Monday, November 12, 2007

Remembrance Day ... All Screwed Up

Okay, so I go to some small town yesterday (Moosomin), where we're going to conduct Remembrance Day ceremonies. First we head to a Victoria Cross (highest Canadian honor) winner's grave site and hold a quick ceremony there. Our drill was atrocious, because we haven't done any in a while.

Get on the bus, go to the Legion (which is a building in every bloody town across Canada for army vets to congregate). We conduct a ceremony there. During the ceremony, the flag bearers come in (color party), deposit the flags as per, then one of the bearers, a senile old man, starts an argument up right in the middle of the whole thing because an old woman "stole" his seat when there were more than a dozen available to him to sit in.

Finish up the ceremony, then head to the cenotaph where we conduct more atrocious drill and look like fools. The Air Cadets looked even more ridiculous than us, though, so it wasn't so bad. Afterwards, back to the Legion for drinks.

Back at the Legion, an old man comes up and talks to me. Begins talking about Stalin. I think 'cool, I'm gonna get a story about WW2.' The guy was old enough, in his 90's or something and still walking. Well, he launches into his story about Stalin, then switches half way to talking about gutting camels to get the cold water out from inside them.

I can only stare blankly for a moment as my mind attempts to put together just exactly how he can go from talking about Stalin to talking about gutting camels for cold water. Before I can even ask him about this illogical leap, he asks me how fridges work.

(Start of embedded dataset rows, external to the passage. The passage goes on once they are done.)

Definition purge_entry (name : string)
    (gs : gmap string (gset string)) (entry : string * gset string) :=
  drop_member name entry.1 entry.2 gs.

Lemma purge_from_eq name g ms cs gs :
  purge_from name (g, ms) (mkChatServer cs gs)
  = (tt, mkChatServer cs (drop_member name g ms gs), []).
Proof. done. Qed.

Lemma for_each_purge_from name cs entries gs :
  for_each entries (purge_from name) (mkChatServer cs gs)
  = (tt, mkChatServer cs (foldl (purge_entry name) gs entries), []).
Proof.
  revert gs. induction entries as [|[g ms] entries IH]; intros gs; [done|].
  cbn [for_each foldl]. rewrite bind_unfold, purge_from_eq.
  unfold result, state, trace. cbn [fst snd]. by rewrite IH.
Qed.

Lemma lookup_foldl_purge name entries (gs : gmap string (gset string)) g :
  NoDup entries.*1 →
  foldl (purge_entry name) gs entries !! g
  = match (list_to_map entries : gmap string (gset string)) !! g with
    | Some ms => purged name ms
    | None => gs !! g
    end.
Proof.
  revert gs. induction entries as [|[k ms] entries IH]; intros gs Hnd.
  { cbn. by rewrite lookup_empty. }
  apply NoDup_cons in Hnd as [Hk Hnd]. cbn [foldl].
  rewrite list_to_map_cons, IH by done. unfold purge_entry. cbn [fst snd].
  rewrite lookup_insert. case_decide as Hkg.
  - subst g. rewrite (not_elem_of_list_to_map_1 _ _ Hk).
    rewrite lookup_drop_member. by rewrite decide_True.
  - destruct (list_to_map entries !! g); [done|].
    rewrite lookup_drop_member. by rewrite decide_False.
Qed.
(** The invariant the spec states for the rules of a constructed
    [Metadata] (spec, 3), against the candidate list they were resolved
    against. *)
Definition resolvedInvariant (candidatePaths : list Path)
    (rules : list RawMetadataFilesPlaceItem) : Prop :=
  forall rule, In rule rules ->
    strings.Contains (Src rule) wildcard = false
    /\ exists candidatePath,
         In candidatePath candidatePaths /\ String candidatePath = Src rule.

(** [MakeArchive] has opened the archive [r], listed its entries
    [filePaths], inferred the root [filePathRoot] and parsed the manifest
    [m] found there (lines 23-72). *)
Definition reachesManifest (w : World) (archiveFilePath : Path)
    (r : gozip.ReadCloser) (filePaths : list Path) (filePathRoot : Path)
    (m : Metadata) : Prop :=
  gozip_OpenReader w (LocalString archiveFilePath) = inr r
  /\ zip_GetFilePaths r = inr filePaths
  /\ inferRoot filePaths = inr filePathRoot
  /\ readManifest r filePathRoot = inr m.

(** A manifest file of the store loads: it is read and it parses. *)
Definition loadMetadataFile (w : World) (filePath : string)
    : result Metadata :=
  jsonBytes <- wrap "failed to read metadata file" (os_ReadFile w filePath) ;;
  wrap "failed to parse metadata file" (MakeMetadata jsonBytes).

(** Every file of the store loads. *)
Definition allLoad (w : World) (filePaths : list string) : bool :=
  forallb (fun filePath => isOk (loadMetadataFile w filePath)) filePaths.

(** The version a line of the index stands for, if any (spec, 4.4). *)
Definition lineVersion (line : string) : option semver.Version :=
  match semver_Parse
          (strings.TrimSuffix (strings.TrimPrefix line "v") "+incompatible")
  with
  | inr v => Some v
  | inl _ => None
  end.

Fixpoint parsedVersions (lines : list string) : list semver.Version :=
  match lines with
  | [] => []
  | line :: rest =>
      match lineVersion line with
      | Some v => v :: parsedVersions rest
      | None => parsedVersions rest
      end
  end.

(** The lines of a response body: the text between its newlines, without
    the carriage return that may end a line, up to the last newline or,
    when text follows it, up to the end. *)
Definition bodyLines (content : string) : list string :=
  let segs := bufio.segments content in
  map bufio.dropCR
      (if last segs "" =? "" then removelast segs else segs).

(** Descending precedence: no version is lower than a later one. *)
Definition descending (versions : list semver.Version) : Prop :=
  StronglySorted (fun a b => semver.LT a b = false) versions.

End SpecDefinitions.

(** A text without regard to case, for the letters of ASCII: the
    capitals A to Z stand for the small letters. *)
Definition foldByte (c : ascii) : ascii :=
  match c with
  | "A" => "a" | "B" => "b" | "C" => "c" | "D" => "d" | "E" => "e"
  | "F" => "f" | "G" => "g" | "H" => "h" | "I" => "i" | "J" => "j"
  | "K" => "k" | "L" => "l" | "M" => "m" | "N" => "n" | "O" => "o"
  | "P" => "p" | "Q" => "q" | "R" => "r" | "S" => "s" | "T" => "t"
  | "U" => "u" | "V" => "v" | "W" => "w" | "X" => "x" | "Y" => "y"
  | "Z" => "z"
  | _ => c
  end%char.

Fixpoint foldCase (s : string) : string :=
  match s with
  | EmptyString => EmptyString
  | String c rest => String (foldByte c) (foldCase rest)
  end.

(** Ascending, case-insensitive order of the repository paths (spec,
    4.3): the path of a manifest, with its case folded by [fold], is at
    most the folded path of every manifest after it, in the order of
    byte strings. *)
Definition ascendingCaseInsensitive (fold : string -> string)
    (metadataList : list Metadata) : Prop :=
  StronglySorted
    (fun a b => String.leb (fold (ToothRepoPath a))
                           (fold (ToothRepoPath b)) = true)
    metadataList.

(** ** Orders given by a comparison *)

(** A comparison function that orders its carrier as a total preorder. *)
Definition PreorderCmp {A : Type} (cmp : A -> A -> comparison) : Prop :=
  (forall a b, cmp a b = CompOpp (cmp b a))
  /\ (forall a b c, cmp a b <> Gt -> cmp b c <> Gt -> cmp a c <> Gt).

Definition lessOf {A : Type} (cmp : A -> A -> comparison) (a b : A) : bool :=
  match cmp a b with
  | Lt => true
  | _ => false
  end.

(** The lexicographic step: the first comparison decides unless it is
    [Eq]. *)
Definition lexc (first rest : comparison) : comparison :=
  match first with
  | Eq => rest
  | Lt => Lt
  | Gt => Gt
  end.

I tell him, since I do know how a fridge works. Thing is, after I tell this old man, he tells me I don't know what I'm talking about. Then he says, "do you know that old French guy who took over most of the world?" I stop, wondering for a moment, the hazard a guess and say "Napoleon?", to which he goes, "Yeah! I knew him real well." It was at about that point I started ignoring the old man.